Selected by a panel of 20 international judges, the other shortlisted projects for the 2023 Contemporary African Photography Prize include works by Robin Bernstein, Bright Charles, Kwasi Darko, Yagazie Emezi, Jonathan Jasberg, Bontle Juku, Issam Larkat, Mohamed Mahdy, Alisa Martynova, Merji, Obakeng Molepe, Kriss Munsya, Neec Nonso, Emeke Obanor, Lamees Saleh, Antonia Steyn, Jono Terry, Geremew Tigabu, Elliott Verdier, and Kyle Weeks.
Born in 1984 in Port Shepstone, South Africa. Lives in Cape Town, South Africa.
“My work relates to dissociating from painful memories, trauma, rejection, and my current experiences. You find yourself in a situation of instability and displacement of post-apartheid, religion, and child welfare, trying to grow up as a solid human in-between the neglect. There are beginnings and endings, balance and imbalance, and the betweenness which forms a collective memory.”
Yassmin Forte (This is a story about my family, 2022)
Born in 1980 in Quelimane, Mozambique. Lives in Maputo, Mozambique.
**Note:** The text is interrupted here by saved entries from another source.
Definition build_date_from_url (env : environ) (loc : BuildLocation) (url : string)
    : result (option datetime) :=
  match loc with
  | Nightly =>
      match search_nightly url with
      | None => Ok None
      | Some g =>
          match strptime env g "%Y-%m-%d-%H-%M-%S" with
          | Some t => Ok (Some (Datetime (t * usec) None))
          | None => Raise (ValueError "time data does not match format")
          end
      end
  | Tinderbox =>
      match search_tinderbox url with
      | None => Ok None
      | Some digits =>
          match Str.int digits with
          | Some ts => Ok (Some (fromtimestamp_pacific env ts))
          | None => Raise (ValueError "invalid literal for int() with base 10")
          end
      end
  end.

(** *** [BuildCache]: finding builds *)

(** [BuildCache.build_location] *)
Definition build_location (s : string) : option BuildLocation :=
  if str_contains "nightly" s then Some Nightly
  else if str_contains "tinderbox" s then Some Tinderbox
  else None.

(** [re.compile("fennec.*\.android-arm\.apk").match(filename)] *)
Definition fennecregex_match (filename : string) : bool :=
  String.prefix "fennec" filename
  && str_contains ".android-arm.apk"
       (Str.take_while (λ c, negb (bool_decide (c = Str.newline))) (Str.drop 6 filename)).

(** A [for] loop whose body adds to the list [builds]. *)
Fixpoint for_each {A} (l : list A) (body : A → M world (list string))
    : M world (list string) :=
  match l with
  | [] => ret []
  | x :: rest =>
      (let* found := body x in
       let* more := for_each rest body in
       ret (found ++ more)%list)%py
  end.

Definition find_builds (env : environ) (self : BuildCache)
    (start_time end_time : datetime) (build_location_name : string)
    : M world (list string) :=
  (run modify (add_log (LogWindow DEBUG start_time end_time)) in
   match build_location build_location_name with
   | None =>
       run logging ERROR
             ("unsupported build_location " +:+ Str.quoted build_location_name) in
       ret []
   | Some loc =>
       let start_time :=
         if bool_decide (utcoffset start_time = None)
         then replace_tzinfo_pacific env start_time else start_time in
       let end_time :=
         if bool_decide (utcoffset end_time = None)
         then replace_tzinfo_pacific env end_time else end_time in
       let* builds :=
         for_each (ftpdirs self loc start_time end_time) (λ d,
           let scheme := (Str.urlparse d).1.1 in
           let netloc := (Str.urlparse d).1.2 in
           let path := (Str.urlparse d).2 in
           run logging DEBUG ("Logging into " +:+ netloc +:+ "...") in
           run logging DEBUG ("Looking for builds in " +:+ path +:+ "...") in
           let* lines := lift (ftp_dir env netloc path) in
           run modify (set_lines_out (Str.join (String Str.newline "") lines)) in
           for_each lines (λ line,
             let* info := lift (build_info_from_ftp env self loc line) in
             let srcdir := info.1 in
             match info.2 with
             | None => ret []
             | Some build_time =>
                 if bool_decide (instant build_time < instant start_time)
                    || bool_decide (instant build_time > instant end_time)
                 then ret []
                 else
                   let newpath := path +:+ srcdir in
                   let* lines2 := lift (ftp_dir env netloc newpath) in
                   for_each lines2 (λ l2,
                     let filename := Str.strip (Str.after_last_space l2) in
                     if fennecregex_match filename
                     then ret [scheme +:+ "://" +:+ netloc +:+ newpath +:+ "/" +:+ filename]
                     else ret [])
             end)) in
       run (if bool_decide (builds = []) then logging ERROR "No builds found." else ret tt) in
       ret builds
   end)%py.

Definition build_date (env : environ) (url : string) : M world (option datetime) :=
  (let* builddate :=
     match build_location url with
     | Some loc => lift (build_date_from_url env loc url)
     | None => ret None
     end in
   run (if bool_decide (builddate = None)
        then logging ERROR ("bad URL " +:+ Str.quoted url) else ret tt) in
   ret builddate)%py.

(** [builds.sort()] on strings: byte order, as [str] compares. *)
Fixpoint insert_str (x : string) (l : list string) : list string :=
  match l with
  | [] => [x]
  | y :: l' => if String.leb x y then x :: y :: l' else y :: insert_str x l'
  end.

Definition sort_str (l : list string) : list string := foldr insert_str [] l.

Definition find_latest_build (env : environ) (self : BuildCache)
    (build_location_name : string) : M world (option string) :=
  (let window_days := 3 in
   let* now := gets (λ w, Datetime (now w) None) in
   let* builds :=
     find_builds env self (Datetime (wall now - window_days * 86400 * usec) None) now
       build_location_name in
   if bool_decide (builds = []) then
     run logging ERROR ("Could not find any nightly builds in the last "
                        +:+ pretty window_days +:+ " days!") in
     ret None
   else
     ret (last (sort_str builds)))%py.

End Builds.

(** ** autophone.py: the fleet orchestrator *)

Module Autophone.

(** *** Collaborators *)

(** [phonetest.PhoneTestMessage]: the status values a worker starts in
    or reports. *)
Inductive PhoneTestMessage : Type := DISCONNECTED | DISABLED | IDLE | WORKING.

(** The crash accounting of a worker, [worker.crashes]: an object with
    [add_crash()] and [too_many_crashes()].  Its class is not part of
    these sources; the orchestrator uses nothing else of it. *)
Class Crashes (C : Type) : Type := {
  add_crash : C → C;
  too_many_crashes : C → bool
}.

(** A value of a job dictionary. *)
Inductive value : Type :=
  | VStr (s : string)
  | VInt (n : Z).

(** The execution unit of a worker. *)
Inductive process : Type :=
  | NotStarted
  | Running (initial_state : PhoneTestMessage)
  | Dead                                    (* it was running and is no more *)
  | Stopped.

(** The registration record of a device, as [register_cmd] builds it. *)
Record PhoneConfig : Type := {
  phoneid : string;
  serial : string;
  ip : string;
  sutcmdport : Z;
  machinetype : string;
  osver : string;
  debug : Z;
  ipaddr : string
}.

(** Modelled from the spec: the device worker [PhoneWorker] of
    [worker.py], which is not part of these sources.  The specification
    asks of it [start(initial_state)], [stop()], [add_job(job)], a
    liveness predicate, a [phone_cfg] accessor and a crash-accounting
    object; a worker here is its configuration, that object, its
    execution unit and the jobs it was handed. *)
Record PhoneWorker (C : Type) : Type := Worker {
  phone_cfg : PhoneConfig;
  crashes : C;
  proc : process;
  jobs : list (gmap string value)
}.
Arguments Worker {C}.
Arguments phone_cfg {C}.
Arguments crashes {C}.
Arguments proc {C}.
Arguments jobs {C}.

Definition is_alive {C} (w : PhoneWorker C) : bool :=
  match proc w with Running _ => true | _ => false end.
Definition stop {C} (w : PhoneWorker C) : PhoneWorker C :=
  Worker (phone_cfg w) (crashes w) Stopped (jobs w).
Definition start {C} (initial_state : PhoneTestMessage) (w : PhoneWorker C) : PhoneWorker C :=
  Worker (phone_cfg w) (crashes w) (Running initial_state) (jobs w).
Definition crashes_add_crash {C} `{Crashes C} (w : PhoneWorker C) : PhoneWorker C :=
  Worker (phone_cfg w) (add_crash (crashes w)) (proc w) (jobs w).
Definition add_job {C} (job : gmap string value) (w : PhoneWorker C) : PhoneWorker C :=
  Worker (phone_cfg w) (crashes w) (proc w) (jobs w ++ [job]).

(** [build.apk] as [build_job] reads it: not a zip archive; an archive
    without [application.ini]; one whose [application.ini] fails its
    checksum; or one whose [application.ini] holds these sections, each
    an option-to-value map with the option names in lower case, as
    [ConfigParser] keeps them. *)
Inductive apk : Type :=
  | NotAZip
  | NoApplicationIni
  | CorruptApplicationIni
  | ApplicationIni (sections : gmap string (gmap string string)).

Inductive level : Type := DEBUG | INFO | WARNING | ERROR.

Inductive log_record : Type :=
  | Log (lvl : level) (msg : string)
  | LogTraceback (lvl : level).

(** What [self.mailer.send] does. *)
Inductive send_outcome : Type :=
  | Sent
  | SendRaises (e : exn).

(** The library and the collaborators of the orchestrator: the mailer;
    [datetime.strptime], giving calendar fields in seconds or nothing
    where it raises [ValueError]; [time.mktime] on such fields;
    [str] of a dictionary; and [get_build] by its result, the directory
    of the acquired build or nothing (the acquisition itself is
    [Builds.get], and the files it leaves are in [build_apks] below). *)
Record environ : Type := Environ {
  mailer_send : string → string → send_outcome;
  strptime : string → string → option Z;
  mktime : Z → Z;
  str_dict : gmap string value → string;
  get_build : string → option string
}.

(** *** The orchestrator and its state *)

(** What changes while the orchestrator runs: the registry
    [self.phone_workers], the log, the standard output, the mail handed
    to the mailer, the [build.apk] files by path, and the scratch
    directories made by [tempfile.mkdtemp()] that still exist. *)
Record state (C : Type) : Type := State {
  phone_workers : gmap string (PhoneWorker C);
  log : list log_record;
  stdout : list string;
  outbox : list (string * string);
  build_apks : gmap string apk;
  scratch : nat
}.
Arguments State {C}.
Arguments phone_workers {C}.
Arguments log {C}.
Arguments stdout {C}.
Arguments outbox {C}.
Arguments build_apks {C}.
Arguments scratch {C}.

(** The names an [AutoPhone] instance answers to: what [__init__]
    assigns on [self] (lines 83 to 137) and what the class body
    defines. *)
Definition instance_attributes : list string :=
  ["_test_path"; "_cache"; "ipaddr"; "port"; "logfile"; "loglevel"; "mailer";
   "build_cache"; "_stop"; "_next_worker_num"; "phone_workers"; "worker_lock";
   "cmd_lock"; "_tests"; "worker_msg_queue"; "server"; "server_thread";
   "pulsemonitor"; "enable_unittests"].

Definition class_attributes : list string :=
  ["CmdTCPServer"; "CmdTCPHandler"; "__init__"; "next_worker_num"; "run";
   "check_for_dead_workers"; "worker_msg_loop"; "start_tests"; "route_cmd";
   "register_phone"; "register_cmd"; "read_cache"; "update_phone_cache";
   "read_tests"; "trigger_jobs"; "reset_phones"; "on_build"; "get_build";
   "build_job"; "is_valid_job"; "stop"].

(** [self.<name>]: the lookup succeeds for the names above and, those
    every [object] has aside, raises [AttributeError] for any other. *)
Definition self_getattr (name : string) : result unit :=
  if bool_decide (name ∈ (instance_attributes ++ class_attributes)%list) then Ok tt
  else Raise (AttributeError ("'AutoPhone' object has no attribute '" +:+ name +:+ "'")).

Section orchestrator.
Context {C : Type} `{Crashes C} (env : environ).

Local Abbreviation M := (M (state C)).

Definition set_phone_workers
    (f : gmap string (PhoneWorker C) → gmap string (PhoneWorker C)) (s : state C)
    : state C :=
  State (f (phone_workers s)) (log s) (stdout s) (outbox s) (build_apks s) (scratch s).
Definition add_log (r : log_record) (s : state C) : state C :=
  State (phone_workers s) (log s ++ [r]) (stdout s) (outbox s) (build_apks s) (scratch s).
Definition add_stdout (line : string) (s : state C) : state C :=
  State (phone_workers s) (log s) (stdout s ++ [line]) (outbox s) (build_apks s) (scratch s).
Definition add_outbox (subj body : string) (s : state C) : state C :=
  State (phone_workers s) (log s) (stdout s) (outbox s ++ [(subj, body)])
    (build_apks s) (scratch s).
Definition set_scratch (f : nat → nat) (s : state C) : state C :=
  State (phone_workers s) (log s) (stdout s) (outbox s) (build_apks s) (f (scratch s)).

Definition logging (lvl : level) (msg : string) : M unit := modify (add_log (Log lvl msg)).
Definition print (line : string) : M unit := modify (add_stdout line).

(** [self.phone_workers[id]] *)
Definition worker_of (id : string) : M (PhoneWorker C) :=
  λ s, match phone_workers s !! id with
       | Some w => (Ok w, s)
       | None => (Raise (KeyError id), s)
       end.

(** A method call on the worker object registered under [id]. *)
Definition on_worker (id : string) (f : PhoneWorker C → PhoneWorker C) : M unit :=
  modify (set_phone_workers (alter f id)).

(** [self.mailer.send(subj, body)] *)
Definition mailer_send_ (subj body : string) : M unit :=
  match mailer_send env subj body with
  | Sent => modify (add_outbox subj body)
  | SendRaises e => raise e
  end.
“My images attempt to dissect and navigate the effects of colonialism and migration from my family’s history. It addresses three aspects, family, migration and the story of Africans, using family archives and my images. I attempt to investigate how Africans have become the result of mixtures, migrations and colonisation, histories mixed and patterns repeated, and in this way, unpack my own African identity.”
Maheder Haileselassie (Between Yesterday and Tomorrow, 2023)
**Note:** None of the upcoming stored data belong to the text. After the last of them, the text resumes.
(** X16: the main block.  With all four settings configured it prints nothing
    and runs the loop on a new monitor; otherwise it prints the errors and
    exits with status 1 without creating the monitor, so that nothing is
    requested or posted. *)
Theorem main_runs_only_when_configured
    (loop : Env -> list Env -> M unit) (cfg : Config) (start : Env)
    (envs : list Env) :
  (all_configured cfg /\
   main loop cfg start envs = ([], None, Some (loop start envs init))) \/
  (~ all_configured cfg /\
   exists printed,
     printed <> [] /\ main loop cfg start envs = (printed, Some 1, None)).
Proof.
  assert (Hv : validate_config cfg = ([], None) <-> all_configured cfg).
  { unfold all_configured. rewrite <- !unconfigured_false.
    unfold validate_config, config_errors.
    destruct (unconfigured (SUPABASE_URL cfg) _);
      destruct (unconfigured (SUPABASE_KEY cfg) _);
      destruct (unconfigured (TELEGRAM_BOT_TOKEN cfg) _);
      destruct (unconfigured (TELEGRAM_CHAT_ID cfg) _);
      cbn [app map]; split; intros H; try discriminate; auto;
      destruct H as (? & ? & ? & ?); discriminate. }
  unfold main. unfold validate_config in *.
  destruct (config_errors cfg) as [|e errors].
  - left. split; [now apply Hv|reflexivity].
  - right. split.
    + intros H. apply Hv in H. discriminate.
    + eexists. split; [|reflexivity]. discriminate.
Qed.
Born in 1990 in Addis Ababa, Ethiopia. Lives in Addis Ababa, Ethiopia.
“I read Ethiopia’s history as a child in my father’s books that he left before his passing. Ethiopian society prides itself on having 3000 years of history and defeating colonisation. Remembering is in our cultural DNA. We stand at an intersection, yearning for the past and longing for the future with profound uncertainty. I superimposed 19th-century archives made by Europeans with images from my current work and family albums. This acts as a metaphor for the overlapping of time and space in one’s memory, speaking to our nostalgia while acknowledging the involvement of the Western world in our history.”
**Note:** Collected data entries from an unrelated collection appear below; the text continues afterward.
(* ================================================================= *)
(** ** What classification never reads *)

(** X23. Diastolic pressure is never evaluated. The number kept for a
    reading depends only on the payload's [value] and [systolic] entries,
    and its classification only on the five bounds the classifier looks up:
    two payloads that agree on those two entries, and two thresholds
    documents that resolve to the same five bounds, give the same number and
    the same classification, whatever they hold under [diastolic],
    [diastolic_max] or [weight]. *)
Theorem only_value_systolic_and_five_bounds_matter
    (float_repr : Py.float -> string) (device_id reading_type : string)
    (data data' : list (string * Py.value)) (ts ts' : option datetime)
    (thresholds thresholds' : Py.value) (t : Spec.ThresholdSet) :
  Py.get data "value" = Py.get data' "value" ->
  Py.get data "systolic" = Py.get data' "systolic" ->
  resolves_to thresholds t ->
  resolves_to thresholds' t ->
  extract_numeric_value
    (SensorReadingCreate.mk device_id reading_type data ts)
  = extract_numeric_value
      (SensorReadingCreate.mk device_id reading_type data' ts') /\
  forall value,
    analyze_against float_repr thresholds reading_type value
    = analyze_against float_repr thresholds' reading_type value.
Proof.
  intros Hvalue Hsystolic Hres Hres'. split.
  - unfold extract_numeric_value.
    cbn [SensorReadingCreate.reading_data SensorReadingCreate.reading_type].
    now rewrite Hvalue, Hsystolic.
  - intros [v | ]; [ | reflexivity].
    destruct (Py.num_truthy v) eqn:Hv.
    + now rewrite (analyze_truthy_matches_table float_repr _ t _ _ Hres Hv),
        (analyze_truthy_matches_table float_repr _ t _ _ Hres' Hv).
    + now rewrite !analyze_falsy_value.
Qed.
Carlos Idun-Tawiah (Sunday Special, 2022)
Born in 1997 in Sekondi-Takoradi, Ghana. Lives in Accra, Ghana.
“I photographed this series as a requiem of my memories. I was inspired by a close study of the family album and my recollection of growing up in a Christian home. I highlighted the ethos of Sundays from a much more vernacular perspective. I played with visual nostalgia, juxtapositions, colour and gesture to fully extract the roundedness of the traditions of what Sundays typically felt like in Ghana. Also, being conscious of blurring the lines between sanctity and our humanity and underscoring how community and divinity could exist in one place. My joy is to watch everyone who sees this go back in time. Inciting that delight that can only be found when we look back. Provoking the sweet joys of what our memories could best serve us.”
Léonard Pongo (Primordial Earth)
Born in 1988 in Liège, Belgium. Lives in Kinshasa, Congo DR
“Primordial Earth is an experimental documentary project that relies on technical inaccuracies to translate the idea that vision is limited and man is biased. Inspired by Kasaï traditions (southern DRC) that where parts of reality exist outside of human’s limited reach, the project uses “Full Spectrum” cameras to create images “touched by the invisible” and impacted by wavelengths invisible to humans. By photographing the landscape of the Democratic Republic of Congo and focusing on the places, objects and shapes mentioned in Congolese traditions, the project recreates a visual narrative connected to the country’s traditional tales and stories and which is based on a physical experience of the landscape.”